> Instructions to follow
Count the lines below that include the word "prec" and write that number alone.

> Supplied records
_ _ _

Lemma crashStep_below_no st d :
  below st -> qualifies peak d = false -> below (crashStep peak st d).
Proof.
  intros (Hd & Hp & Hm) Hq. unfold crashStep, qualifies, JS.geb, JS.gtb in *.
  rewrite Hq. cbn [andb].
  destruct (PrimFloat.ltb (maxDrawdown st) (drawdown peak d)) eqn:E.
  - repeat split; cbn; auto.
    apply ltb_flt in E. apply leb_not_fle in Hq.
    destruct (flt_key_r _ _ E) as (k & Hk).
    destruct (fle_total 30%float (drawdown peak d) _ _ fkey_30 Hk)
      as (ka & kb & Ha & Hb & [Hl | He]).
    + intros Hx. apply Hq. apply flt_fle. exact Hx.
    + exists ka, kb. auto.
    + destruct Hq. exists kb, ka. subst. unfold key_le. auto.
  - repeat split; auto.
Qed.

Lemma crashStep_below_yes st d :
  below st -> qualifies peak d = true ->
  crashStep peak st d =
    mkCrash (Some (PriceData.date d)) (Some (PriceData.price d)) (drawdown peak d).
Proof.
  intros (Hd & Hp & Hm) Hq. unfold crashStep, qualifies, JS.geb, JS.gtb in *.
  rewrite Hq, Hd. cbn.
  apply leb_fle in Hq.
  rewrite (proj2 (ltb_flt _ _) (flt_fle_trans _ _ _ Hm Hq)). reflexivity.
Qed.

Lemma crashStep_recorded l st d :
  In d l -> recorded peak l st -> recorded peak l (crashStep peak st d).
Proof.
  intros Hin (d0 & Hin0 & Hq & Hd & Hp & Hm). unfold crashStep, JS.gtb.
  destruct (PrimFloat.ltb (maxDrawdown st) (drawdown peak d)) eqn:E;
    [| exists d0; auto].
  apply ltb_flt in E.
  assert (Hge : fle 30%float (drawdown peak d))
    by (apply flt_fle; eapply fle_flt_trans; eassumption).
  destruct (JS.geb (drawdown peak d) 30 && negb (JS.truthy_ostr (crashDate st))).
  - exists d. unfold qualifies, JS.geb. rewrite (proj2 (leb_fle _ _) Hge). cbn. auto.
  - exists d0. cbn. auto.
Qed.

Lemma fold_recorded l l' : forall st,
  incl l' l -> recorded peak l st -> recorded peak l (fold_left (crashStep peak) l' st).
Proof.
  induction l' as [|d l' IH]; cbn; intros st Hl H; auto.
  apply IH.
  - intros x Hx. apply Hl. right. exact Hx.
  - apply crashStep_recorded; auto. apply Hl. left. reflexivity.
Qed.

(** A recorded crash with a non-empty date is final. *)
Lemma crashStep_locked st d :
  JS.truthy_ostr (crashDate st) = true ->
  crashDate (crashStep peak st d) = crashDate st /\
  crashPrice (crashStep peak st d) = crashPrice st.
Proof.
  intros H. unfold crashStep. rewrite H, andb_false_r.
  destruct (JS.gtb _ _); auto.
Qed.

Lemma fold_locked l st :
  JS.truthy_ostr (crashDate st) = true ->
  crashDate (fold_left (crashStep peak) l st) = crashDate st /\
  crashPrice (fold_left (crashStep peak) l st) = crashPrice st.
Proof.
  revert st; induction l as [|d l IH]; cbn; intros st H; auto.
  destruct (crashStep_locked st d H) as (Hd & Hp).
  destruct (IH (crashStep peak st d)) as (Hd' & Hp'); [congruence|].
  split; congruence.
Qed.

Lemma fold_below l st :
  below st -> Forall (fun d => qualifies peak d = false) l ->
  below (fold_left (crashStep peak) l st).
Proof.
  revert st; induction l as [|d l IH]; cbn; intros st H Hl; auto.
  inversion Hl; subst. apply IH; auto using crashStep_below_no.
Qed.

(** The scan as a whole: nothing is recorded when no sample qualifies,
    and otherwise a qualifying sample is. *)
Lemma fold_scan l st :
  below st ->
  match find (qualifies peak) l with
  | None => below (fold_left (crashStep peak) l st)
  | Some _ => recorded peak l (fold_left (crashStep peak) l st)
  end.
Proof.
  intros H. destruct (find (qualifies peak) l) as [d|] eqn:E.
  - destruct (find_first _ _ _ E) as (b & a & -> & Hb & Hd).
    rewrite fold_left_app. cbn.
    apply fold_recorded.
    + intros x Hx. apply in_or_app. right. right. exact Hx.
    + rewrite (crashStep_below_yes _ d (fold_below b st H Hb) Hd).
      exists d. cbn. repeat split; auto.
      * apply in_or_app. right. left. reflexivity.
      * apply leb_fle. exact Hd.
  - apply fold_below; auto. apply find_none_Forall, E.
Qed.

(** With non-empty dates, the record is the first qualifying sample and
    stays so whatever follows. *)
Lemma fold_first before d after st :
  below st ->
  Forall (fun x => qualifies peak x = false) before ->
  qualifies peak d = true ->
  PriceData.date d <> ""%string ->
  crashDate (fold_left (crashStep peak) (before ++ d :: after) st) = Some (PriceData.date d) /\
  crashPrice (fold_left (crashStep peak) (before ++ d :: after) st) = Some (PriceData.price d).
Proof.
  intros H Hb Hd Hne. rewrite fold_left_app. cbn.
  rewrite (crashStep_below_yes _ d (fold_below before st H Hb) Hd).
  apply (fold_locked after). cbn. destruct (PriceData.date d); [congruence | reflexivity].
Qed.

End CrashScan.

(* ================================================================== *)
(** * The peak scan *)

Lemma flt_trans a b c : flt a b -> flt b c -> flt a c.
Proof. intros H1 H2. eapply flt_fle_trans; [exact H1 | apply flt_fle, H2]. Qed.

Lemma not_gtb_fle a b :
  comparable a -> comparable b -> JS.gtb a b = false -> fle a b.
Proof.
  intros (ka & Ha) (kb & Hb) H. unfold JS.gtb in H. apply ltb_not_flt in H.
  eapply fle_total; eauto.
Qed.

Section PeakScan.

(** Without a price above the running peak, the scan changes nothing. *)
Lemma peakScan_seed post i pk :
  Forall (fun d => JS.gtb (PriceData.price d) (peakPrice pk) = false) post ->
  peakScan post i pk = pk.
Proof.
  revert i; induction post as [|d post IH]; cbn; intros i H; auto.
  inversion H; subst. unfold peakStep, JS.gtb in *. rewrite H2. auto.
Qed.

(** The peak is at least its seed and at least every scanned price. *)
Lemma peakScan_ge post : forall i pk,
  comparable (peakPrice pk) ->
  Forall (fun d => comparable (PriceData.price d)) post ->
  fle (peakPrice pk) (peakPrice (peakScan post i pk)) /\
  Forall (fun d => fle (PriceData.price d) (peakPrice (peakScan post i pk))) post.
Proof.
  induction post as [|d post IH]; cbn; intros i pk Hpk Hpost.
  - split; [destruct Hpk as (k & Hk); eapply fle_refl; eauto | constructor].
  - inversion Hpost as [|? ? Hd Hrest]; subst.
    unfold peakStep. destruct (JS.gtb (PriceData.price d) (peakPrice pk)) eqn:E.
    + destruct (IH (S i) (mkPeak (PriceData.price d) (PriceData.date d) i) Hd Hrest)
        as (H1 & H2). cbn in H1.
      unfold JS.gtb in E. apply ltb_flt in E. split.
      * apply flt_fle. eapply flt_fle_trans; eauto.
      * constructor; auto.
    + destruct (IH (S i) pk Hpk Hrest) as (H1 & H2). split; auto.
      constructor; auto. eapply fle_trans; [| exact H1].
      apply not_gtb_fle; auto.
Qed.

(** Either no price exceeded the seed, or the peak is the earliest sample
    carrying the maximum: every sample before it is strictly below. *)
Lemma peakScan_first post : forall i pk,
  comparable (peakPrice pk) ->
  Forall (fun d => comparable (PriceData.price d)) post ->
  (peakScan post i pk = pk /\
   Forall (fun d => JS.gtb (PriceData.price d) (peakPrice pk) = false) post)
  \/
  (exists before d after,
      post = before ++ d :: after /\
      peakScan post i pk =
        mkPeak (PriceData.price d) (PriceData.date d) (i + List.length before) /\
      flt (peakPrice pk) (PriceData.price d) /\
      Forall (fun x => flt (PriceData.price x) (PriceData.price d)) before).
Proof.
  induction post as [|d post IH]; cbn; intros i pk Hpk Hpost.
  - left; auto.
  - inversion Hpost as [|? ? Hd Hrest]; subst.
    unfold peakStep. destruct (JS.gtb (PriceData.price d) (peakPrice pk)) eqn:E.
    + right. pose proof E as E'. unfold JS.gtb in E'. apply ltb_flt in E'.
      destruct (IH (S i) (mkPeak (PriceData.price d) (PriceData.date d) i) Hd Hrest)
        as [(Heq & _) | (b & x & a & -> & Heq & Hlt & Hb)].
      * exists [], d, post. rewrite Heq. cbn. rewrite Nat.add_0_r. auto.
      * exists (d :: b), x, a. rewrite Heq. cbn in *.
        rewrite Nat.add_succ_r. repeat split; auto.
        eapply flt_trans; eauto.
    + destruct (IH (S i) pk Hpk Hrest)
        as [(Heq & Hno) | (b & x & a & -> & Heq & Hlt & Hb)].
      * left. auto.
      * right. exists (d :: b), x, a. rewrite Heq. cbn.
        rewrite Nat.add_succ_r. repeat split; auto.
        constructor; auto. eapply fle_flt_trans; [| exact Hlt].
        apply not_gtb_fle; auto.
Qed.

End PeakScan.

(* ================================================================== *)
(** * Arithmetic of the percentages *)

Lemma Prim2SF_0 : Prim2SF 0%float = S754_zero false.
Proof. reflexivity. Qed.

Lemma Prim2SF_100 : Prim2SF 100%float = S754_finite false 7036874417766400 (-46).
Proof. reflexivity. Qed.

Lemma Prim2SF_inf : Prim2SF infinity = S754_infinity false.
Proof. reflexivity. Qed.

(** A positive price is a positive finite binary64 value. *)
Lemma positive_price_finite p :
  positive_price p = true -> exists m e, Prim2SF p = S754_finite false m e.
Proof.
  unfold positive_price. rewrite andb_true_iff, !ltb_spec, Prim2SF_0, Prim2SF_inf.
  destruct (Prim2SF p) as [s|s| |s m e]; cbn; intros (H1 & H2); try discriminate.
  - destruct s; discriminate.
  - destruct s; [discriminate | eauto].
Qed.

Lemma positive_price_comparable p : positive_price p = true -> comparable p.
Proof.
  intros H. destruct (positive_price_finite p H) as (m & e & E).
  unfold comparable, fkey. rewrite E. cbn. eauto.
Qed.

Lemma positive_price_truthy p : positive_price p = true -> JS.truthy p = true.
Proof.
  intros H. destruct (positive_price_finite p H) as (m & e & E).
  unfold JS.truthy, is_zero, is_nan. rewrite !eqb_spec, E.
  change (Prim2SF zero) with (S754_zero false).
  unfold SFeqb. cbn. rewrite Z.compare_refl, Pos.compare_cont_refl. reflexivity.
Qed.

(** ** Rounding does not look at the sign *)

Lemma binary_round_aux_opp s m e l :
  binary_round_aux prec emax (negb s) m e l = SFopp (binary_round_aux prec emax s m e l).
Proof.
  unfold binary_round_aux.
  destruct (shr_fexp prec emax m e l) as [mrs' e'].
  destruct (shr_fexp prec emax _ e' loc_Exact) as [mrs'' e''].
  destruct (shr_m mrs''); try reflexivity.
  destruct (e'' <=? emax - prec); reflexivity.
Qed.

Lemma binary_round_opp s m e :
  binary_round prec emax (negb s) m e = SFopp (binary_round prec emax s m e).
Proof.
  unfold binary_round. destruct (shl_align _ _ _) as [mz ez].
  apply binary_round_aux_opp.
Qed.

(** [y - x] is the opposite of [x - y], unless both are zero. *)
Lemma SF64sub_swap x y :
  SF64sub y x = SFopp (SF64sub x y) \/ is_zero_sf (SF64sub x y).
Proof.
  unfold SF64sub, is_zero_sf.
  destruct x as [sx|sx| |sx mx ex], y as [sy|sy| |sy my ey]; cbn;
    try (left; reflexivity);
    try (destruct sx, sy; cbn; (left; reflexivity) || (right; eauto); fail).
  rewrite (Z.min_comm ey ex).
    set (a := cond_Zopp sx _). set (b := cond_Zopp sy _).
    replace (b - a) with (- (a - b)) by lia.
    destruct (a - b) as [|p|p]; cbn.
    + right; eauto.
    + left. apply (binary_round_opp false).
    + left. rewrite <- (binary_round_opp true). reflexivity.
  
Qed.

Lemma SF64div_opp_l x y : SF64div (SFopp x) y = SFopp (SF64div x y).
Proof.
  unfold SF64div.
  destruct x as [sx|sx| |sx mx ex], y as [sy|sy| |sy my ey]; cbn;
    rewrite ?negb_xorb_l; try reflexivity.
  destruct (SFdiv_core_binary prec emax _ _ _ _) as [[mz ez] lz].
  rewrite <- negb_xorb_l. apply binary_round_aux_opp.
Qed.

Lemma SF64mul_opp_l x y : SF64mul (SFopp x) y = SFopp (SF64mul x y).
Proof.
  unfold SF64mul.
  destruct x as [sx|sx| |sx mx ex], y as [sy|sy| |sy my ey]; cbn;
    rewrite ?negb_xorb_l; try reflexivity.
  rewrite <- negb_xorb_l. apply binary_round_aux_opp.
Qed.

Lemma sf_key_opp x :
  sf_key (SFopp x) =
  option_map (fun '(a, b, c) => (- a, - b, - c)) (sf_key x).
Proof.
  destruct x as [s|s| |s m e]; try destruct s; cbn; try reflexivity.
  rewrite Z.opp_involutive. reflexivity.
Qed.

Lemma fle_opp a b : fle a b -> fle (- b) (- a).
Proof.
  unfold fle, fkey. rewrite !opp_spec, !sf_key_opp.
  intros (ka & kb & -> & -> & H). cbn.
  destruct ka as [[a1 a2] a3], kb as [[b1 b2] b3].
  do 2 eexists. repeat split.
  destruct H as [H | H]; [left | right].
  - unfold key_lt in *. lia.
  - injection H as -> -> ->. reflexivity.
Qed.

(** The two percentages of the crash: the fall measured from the peak is
    the opposite of the drawdown, as soon as the drawdown is not zero. *)
Lemma percentChange_opp_drawdown peak d :
  JS.geb (drawdown peak d) 30%float = true ->
  percentChange peak (PriceData.price d) = (- drawdown peak d)%float.
Proof.
  unfold JS.geb. rewrite leb_spec. intros H.
  apply Prim2SF_inj. unfold percentChange, drawdown in *.
  rewrite opp_spec. rewrite !mul_spec, !div_spec, !sub_spec in *.
  destruct (SF64sub_swap (Prim2SF peak) (Prim2SF (PriceData.price d))) as [E | (s & E)].
  - rewrite E, SF64div_opp_l, SF64mul_opp_l. reflexivity.
  - exfalso. rewrite E in H. rewrite Prim2SF_100 in H.
    change (Prim2SF 30%float) with (S754_finite false 8444249301319680 (-48)) in H.
    destruct (Prim2SF peak) as [sp|sp| |sp mp ep]; cbn in H; discriminate.
Qed.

_ _ _

> Answer space
6